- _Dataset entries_
(* ===== verification/Crossing.v ===== *)
(** * Crossing: a frame from one device to the other, end to end

    A frame of one connection is published (at once, or after the bandwidth wait),
    the bus task of the peer's instance queues it behind what came before, and the
    peer's connection takes it from the queue and writes it. *)

From S2P Require Import Prelude Text Errors Externals Signatures Attestation Revocation Challenge.
From S2P Require Import Wire Bus Tables Redis Scripts Usage Hub IO Pool Invariants Net Config.
From S2P Require Import Limits Presence Rendezvous Push Auth PairRoutes DeviceRoutes Bandwidth.
From S2P Require Import Connection Inbound Outbound Serve.

Local Open Scope Z_scope.

(** ** The wait of a bucket *)

Lemma round_div_nonneg a b : 0 <= a → 0 < b → 0 <= round_div a b.
Proof.
  intros Ha Hb. unfold round_div. pose proof (Z.div_pos a b Ha Hb).
  destruct (_ <? _); [lia|]. destruct (_ <? _); [lia|]. destruct (Z.even _); lia.
Qed.

Lemma from_secs_f64_nonneg x : 0 <= from_secs_f64 x.
Proof.
  destruct x as [s|s| |[] m e]; cbn [from_secs_f64]; try done.
  destruct (Z.leb_spec 0 e).
  - pose proof (Z.pow_nonneg 2 e). lia.
  - apply round_div_nonneg; [lia|]. apply Z.pow_pos_nonneg; lia.
Qed.

Lemma bucket_take_nonneg b cost now : 0 <= (bucket_take b cost now).1.
Proof. unfold bucket_take. cbv zeta. destruct (f64_nonneg _); [done|apply from_secs_f64_nonneg]. Qed.

(** ** Taking deliveries from the queue *)

(** The next [n] times a connection looks for a delivery. *)
Fixpoint receive (n : nat) (device_id conn_id : Uuid) (h : HubState) : list Received * HubState :=
  match n with
  | O => ([], h)
  | S n' =>
    let '(r, h) := chan_recv device_id conn_id h in
    let '(rs, h) := receive n' device_id conn_id h in (r :: rs, h)
  end.

(** The deliveries come in the order they were queued. *)
Lemma receive_queue d conn_id ds rest h c :
  chans h !! conn_id = Some c → ch_queue c = ds ++ rest →
  (receive (length ds) d conn_id h).1 = map Got ds.
Proof.
  revert h c. induction ds as [|x ds IH]; intros h [q n k o] Hc Hq; [done|].
  cbn [ch_queue] in Hq. subst q. cbn [receive length app]. unfold chan_recv. rewrite Hc.
  cbn [map app]. match goal with |- context [set_chans (insert _ ?c1) h] =>
    pose proof (IH (set_chans (insert conn_id c1) h) c1) as H end.
  set (h1 := set_chans _ h) in *.
  destruct (receive (length ds) d conn_id h1) as [rs h2]. cbn [fst] in *. f_equal. apply H; [|done].
  unfold h1. cbn [chans set_chans]. by rewrite lookup_insert_eq.
Qed.

Section Crossing.
Context {B64 : Base64} {UO : UuidOps} {J : Json} {RJ : RvJson} {P : Postgres} {R : RedisServer}.

(** What a device may send to the peer [to]: the message that carries it, and the
    frame the peer gets. *)
Inductive addressed (me to : Uuid) : ClientMessage → BusMessage → WsFrame → Prop :=
| Addressed_text text inbound env :
    parse_inbound text = Some inbound → in_op inbound = None →
    in_to inbound = Some to → in_env inbound = Some env → is_object env = true →
    Z.of_nat (str_len text) <= MAX_FRAME_BYTES →
    addressed me to (MText text) (ForwardText me (forwarded_text me env))
      (WText (forwarded_text me env))
| Addressed_binary hl :
    hl ≠ [] → Z.of_nat (length (hr_header ++ arr_bytes to ++ hl)) <= MAX_FRAME_BYTES →
    addressed me to (MBinary (hr_header ++ arr_bytes to ++ hl))
      (ForwardBinary me (hr_header ++ arr_bytes me ++ hl))
      (WBinary (hr_header ++ arr_bytes me ++ hl)).

Lemma addressed_carries me to msg m f : addressed me to msg m f → carries me m f.
Proof. intros []; [left|right]; by eexists. Qed.

(** The size of a frame, as the bucket counts it. *)
Definition frame_size (msg : ClientMessage) : Z :=
  match msg with
  | MText text => Z.of_nat (str_len text)
  | MBinary frame => Z.of_nat (length frame)
  | _ => 0
  end.

(** Such a frame is forwarded, with the sender's id in place. *)
Lemma addressed_forward st me to msg m f c :
  cn_device c = me → is_device_id to = true → addressed me to msg m f →
  on_client_message st msg c = forward st to m (frame_size msg) c.
Proof.
  intros <- Hto [text inbound env Hin Hop Ht He Ho Hlen|hl Hne Hlen];
    cbn [on_client_message frame_size].
  - unfold handle_text. rewrite Hin, Hop, Ht, He, Hto, Ho. cbn [andb].
    destruct (Z.gtb_spec (Z.of_nat (str_len text)) MAX_FRAME_BYTES); [lia|done].
  - unfold handle_binary. rewrite (proj2 (parse_hr_Some _ to)) by by exists hl.
    cbn [mbind option_bind]. rewrite Hto, rewrite_hr_frame.
    destruct (Z.gtb_spec (Z.of_nat (length (hr_header ++ arr_bytes to ++ hl))) MAX_FRAME_BYTES);
      [lia|done].
Qed.

(** Without lost requests a frame for a peer is published, or kept until its
    deadline. *)
Lemma runs_in_forward st to m n c w e c' w' :
  to ∈ cn_peers c → runs_in no_fault (forward st to m n c) w (e, c') w' →
  published_since w w' [(device_channel to, bus_encode m)] ∧ cn_pending c' = cn_pending c ∨
  published_since w w' [] ∧ e = None ∧
    ∃ deadline, w_instant w' < deadline ∧ cn_pending c' = Some (mkPending to m n deadline).
Proof.
  intros Hto Hr. unfold forward, is_peer in Hr. rewrite bool_decide_true in Hr by done.
  cbn [pbind negb] in Hr. apply runs_in_bind in Hr as (now & w1 & H1 & Hr).
  apply runs_in_perform in H1 as (i & _ & H1). unfold exec in H1. cbn [exec_now] in H1.
  injection H1 as <- <-.
  match type of Hr with context [bucket_take ?b n ?t] =>
    pose proof (bucket_take_nonneg b n t) as Hw; destruct (bucket_take b n t) as [wait bk] end.
  cbn [fst] in Hw. destruct (Z.eqb_spec wait 0) as [->|Hne].
  - apply runs_in_bind in Hr as (e1 & w2 & H2 & [[= <- <-] <-]). left. split; [|done].
    unfold publish_forward in H2. cbn [pn_to pn_bus] in H2.
    apply runs_in_bind in H2 as (o & w3 & H3 & H2). apply runs_in_publish in H3 as [_ H3].
    apply runs_in_runs in H2. unfold published_since in *.
    assert (w_published w2 = w_published w3) as ->; [|done].
    destruct o as [[|k|k]|]; by apply runs_no_publish in H2.
  - destruct Hr as [[= <- <-] <-]. right. split; [unfold published_since; by rewrite app_nil_r|].
    split; [done|]. eexists. split; [|done]. cbn [w_instant elapse]. lia.
Qed.

Context {UL : UuidLaws}.

(** The bus task of the peer's instance queues the published message last. *)
Lemma bus_step_queues max to conn_id m bt c :
  registry (bt_hub bt) !! to = Some conn_id → chans (bt_hub bt) !! conn_id = Some c →
  ch_open c = true → 0 <= ch_queued c → ch_queued c + queued_len m <= max → max < 2 ^ 64 →
  bus_ok m →
  let bt' := (bus_step max (EvMessage (device_channel to) (bus_encode m)) bt).2 in
  (receive (S (length (ch_queue c))) to conn_id (bt_hub bt')).1 =
    map Got (ch_queue c ++ [DBus m]).
Proof.
  intros Hreg Hc Ho H0 Hm Hmax Hok. cbn [bus_step]. rewrite channel_device_channel.
  rewrite bus_decode_encode by done. cbn [snd bt_hub].
  replace (S (length (ch_queue c))) with (length (ch_queue c ++ [DBus m]))
    by (rewrite length_app; simpl; lia).
  eapply (receive_queue _ _ _ []).
  - rewrite (dispatch_queued max to conn_id m c); [|done..|lia].
    by rewrite (proj2 (Z.leb_le _ _) Hm).
  - by rewrite app_nil_r.
Qed.
End Crossing.

(** ** Properties *)

(** C4. A frame arrives: what a device sends to a valid peer - a routing wrapper or an
    [HR] frame within the size limit - is, when no request is lost, published with the
    sender's id in it, at once or, above the bandwidth limit, from the held frame whose deadline lies
    ahead; the bus task of an instance serving the peer puts that message behind the
    deliveries already queued, in order, when the queue has room; and the peer's
    connection writes exactly the frame, unless the write itself fails. *)
Theorem frame_arrives {B64 : Base64} {UO : UuidOps} {UL : UuidLaws} {J : Json} {RJ : RvJson}
    {P : Postgres} {R : RedisServer} (st : AppState) (a a' : Conn) (to : Uuid)
    (msg : ClientMessage) (m : BusMessage) (f : WsFrame) (w w' : World) (e : option ConnEnd) :
  addressed (cn_device a) to msg m f → bus_ok m → is_device_id to = true → to ∈ cn_peers a →
  runs_in no_fault (on_client_message st msg a) w (e, a') w' →
  (published_since w w' [(device_channel to, bus_encode m)] ∨
   published_since w w' [] ∧ e = None ∧
     ∃ deadline, w_instant w' < deadline ∧
       cn_pending a' = Some (mkPending to m (frame_size msg) deadline)) ∧
  (∀ max bt conn_id c,
     registry (bt_hub bt) !! to = Some conn_id → chans (bt_hub bt) !! conn_id = Some c →
     ch_open c = true → 0 <= ch_queued c → ch_queued c + queued_len m <= max → max < 2 ^ 64 →
     let bt' := (bus_step max (EvMessage (device_channel to) (bus_encode m)) bt).2 in
     (receive (S (length (ch_queue c))) to conn_id (bt_hub bt')).1 =
       map Got (ch_queue c ++ [DBus m])) ∧
  (∀ st' b b' w3 w4, cn_device a ∈ cn_peers b →
     runs (on_delivery st' (DBus m) b) w3 (None, b') w4 →
     b' = b ∧ w_written w4 = w_written w3 ++ [(cn_id b, f)]).
Proof.
  intros Hmsg Hok Hid Hto Hr. split_and!.
  - rewrite (addressed_forward st _ to msg m f) in Hr by done.
    apply runs_in_forward in Hr as [[H _]|H]; [by left|by right|done].
  - intros. by apply bus_step_queues.
  - intros st' b b' w3 w4 Hb Hd. assert (b' = b) as ->.
    { destruct Hmsg; cbn [on_delivery] in Hd; unfold is_peer in Hd;
        rewrite bool_decide_true in Hd by done; cbn [pbind negb] in Hd; by runs_inv. }
    split; [done|]. eapply runs_delivery in Hd as [_ H]; [by apply H|by eapply addressed_carries].
Qed.
(** X19. No request updates or deletes a record: whatever request is
    served, the table afterwards is the table before with at most one
    row behind it, and a lookup that answered 200 before answers 200
    with the same record afterwards. *)
Theorem registered_patients_stay env env' rq w :
  Database_ok (postgres w) →
  (∃ more, patients (postgres (serve env rq w).2) = patients (postgres w) ++ more ∧
           (length more ≤ 1)%nat) ∧
  (∀ id data,
     (get_patient env' id w).1 = {| status_code := 200; content := Json data |} →
     (get_patient env' id (serve env rq w).2).1
       = {| status_code := 200; content := Json data |}).
Proof.
  intros Hok. split.
  - destruct rq as [body | skip limit_ | patient_id]; cbn [serve].
    + destruct (PatientCreate.validate body) as [errors | patient] eqn:Hv.
      * unfold post_patients. rewrite Hv. exists []. rewrite app_nil_r. auto.
      * destruct (session_fault env) as [[c msg]|] eqn:Hs.
        -- rewrite (post_patients_aborted _ _ _ _ _ _ Hv Hs). cbn [snd].
           destruct c; cbn; eexists;
             (split; [first [reflexivity | rewrite app_nil_r; reflexivity]|]);
             cbn; lia.
        -- rewrite (post_patients_created _ _ _ _ Hv Hs Hok). cbn [snd].
           rewrite mirrored_postgres. cbn. eexists. split; [reflexivity|]. cbn. lia.
    + rewrite get_patients_world. exists []. rewrite app_nil_r. auto.
    + rewrite get_patient_world. exists []. rewrite app_nil_r. auto.
  - intros id data. unfold get_patient at 1. rewrite read_patient_served. cbn [fst].
    destruct (head _) as [p|] eqn:Hhead; [|discriminate].
    apply head_Some_elem_of, elem_of_scan_rows in Hhead. unfold where_rows in Hhead.
    apply list_elem_of_filter in Hhead as [Hid Hp].
    pose proof (rows_valid _ Hok) as Hvalid. rewrite Forall_forall in Hvalid.
    unfold respond. rewrite (Patient_validate_row p (Hvalid p Hp)).
    intros [= <-].
    destruct (serve_appends env rq w Hok) as [more Hmore].
    rewrite (get_patient_found env' _ p id); [reflexivity| | |exact Hid].
    + apply serve_ok, Hok.
    + rewrite Hmore. apply elem_of_app. left. exact Hp.
Qed.

Lemma registered_patients_stay_witness :
  (get_patient calm 1
     (serve calm (POST_patients the_other_patient) clinic).2).1 =
  {| status_code := 200;
     content := Json (patient_to_dict
       (PatientTable.Build (Some 1) "Test Patient" 30 "male" "1234567890")) |}.
Proof.
  apply (proj2 (registered_patients_stay calm calm
                  (POST_patients the_other_patient) clinic two_patients_ok)).
  vm_compute. reflexivity.
Defined.
Lemma display_leaves_rows_intact_witness :
  Forall (λ o : obj, is_Some (o !! "detail"))
         (reportObjects sampleFiles catchMatches
            (globOf ["classes/Svc.cls"; "classes/SvcTest.cls"] pattern []))
  ∧ Forall (λ o : obj, o !! "detail" = None)
           (delete "detail"
              <$> reportObjects sampleFiles catchMatches
                    (globOf ["classes/Svc.cls"; "classes/SvcTest.cls"] pattern [])).
Proof.
  destruct (display_leaves_rows_intact
              (globOf ["classes/Svc.cls"; "classes/SvcTest.cls"]) []
              sampleFiles catchMatches writerOk emptyWorld
              (run (globOf ["classes/Svc.cls"; "classes/SvcTest.cls"]) []
                 sampleFiles catchMatches writerOk emptyWorld).1
              (mkPayload summary 1
                 ["hardis-report/callincallout.csv"; "hardis-report/callincallout.xls"]))
    as (_ & _ & H1 & H2 & _).
  - vm_compute. reflexivity.
  - exact (conj H1 H2).
Defined.

(** * Further properties of the audit command *)

(** The command rejects only with the rejection of a file that cannot be
    read or with the one of the report writer: none of its own steps fails.
    When it resolves, every file was read, the payload carries the fixed
    summary and the files that the writer returned for the sorted rows. *)
Theorem run_rejects_only_with_its_collaborators
    (glob : string → list string → list string) (ignore : list string)
    (readFile : string → outcome string)
    (catch : Catcher.t → string → string → list MatchRecord.t)
    (generateReports : list obj → list column → outcome (list string))
    (w : world) :
  match (run glob ignore readFile catch generateReports w).2 with
  | Resolved p =>
      Forall (readable readFile) (glob pattern ignore)
      ∧ outputString p = "Processed callIns and callOuts audit"
      ∧ generateReports (reportObjects readFile catch (glob pattern ignore)) columns
        = Resolved (reportFiles p)
  | Rejected e =>
      (∃ file, file ∈ glob pattern ignore ∧ readFile file = Rejected e)
      ∨ generateReports (reportObjects readFile catch (glob pattern ignore)) columns
        = Rejected e
  end.
Proof.
  destruct (readable_or_not readFile (glob pattern ignore))
    as [Hall|(pre & file & post & e & Hfiles & Hpre & He)].
  - destruct (run_readable glob ignore readFile catch generateReports w Hall)
      as (w' & a & -> & _). cbn [snd].
    destruct (generateReports _ _) as [fs|e]; [done|by right].
  - rewrite (run_unreadable glob ignore readFile catch generateReports w pre file post e)
      by done.
    cbn [snd]. left. exists file. split; [|done]. rewrite Hfiles. set_solver.
Qed.
(** [strconv.Atoi]: optional sign, at least one digit, nothing else, and
    a value that fits [int]; [None] stands for its [*NumError]. *)
Definition Atoi (s : list ascii) : option Z :=
  let '(neg, ds) :=
    match s with
    | ch :: r =>
        if Ascii.eqb ch "-" then (true, r)
        else if Ascii.eqb ch "+" then (false, r)
        else (false, s)
    | [] => (false, s)
    end in
  match ds with
  | [] => None
  | _ :: _ =>
      if forallb is_digit ds then
        let v := if neg then - digits_value ds else digits_value ds in
        if is_intb v then Some v else None
      else None
  end.

(** [==] on strings. *)
Fixpoint bytes_eqb (s t : list ascii) : bool :=
  match s, t with
  | [], [] => true
  | x :: s', y :: t' => Ascii.eqb x y && bytes_eqb s' t'
  | _, _ => false
  end.

Definition strToInt (cur : string) (amt : string) : result Z :=
  let m := FindStringSubmatch (list_ascii_of_string amt) in
  if (length m =? 0)%nat then Err AmountMalformed
  else
    let digits := nth 2 m [] ++ nth 4 m [] in
    match Atoi digits with
    | None => Err AmountMalformed
    | Some v =>
        if bytes_eqb (nth 1 m []) ["-"%char]
        then Ok (wrap_int (v * -1))
        else Ok v
    end.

- _WORK TASK_
How many of the lines above hold the word "BusMessage"? Give only that number.

- _TASK RESPONSE_
2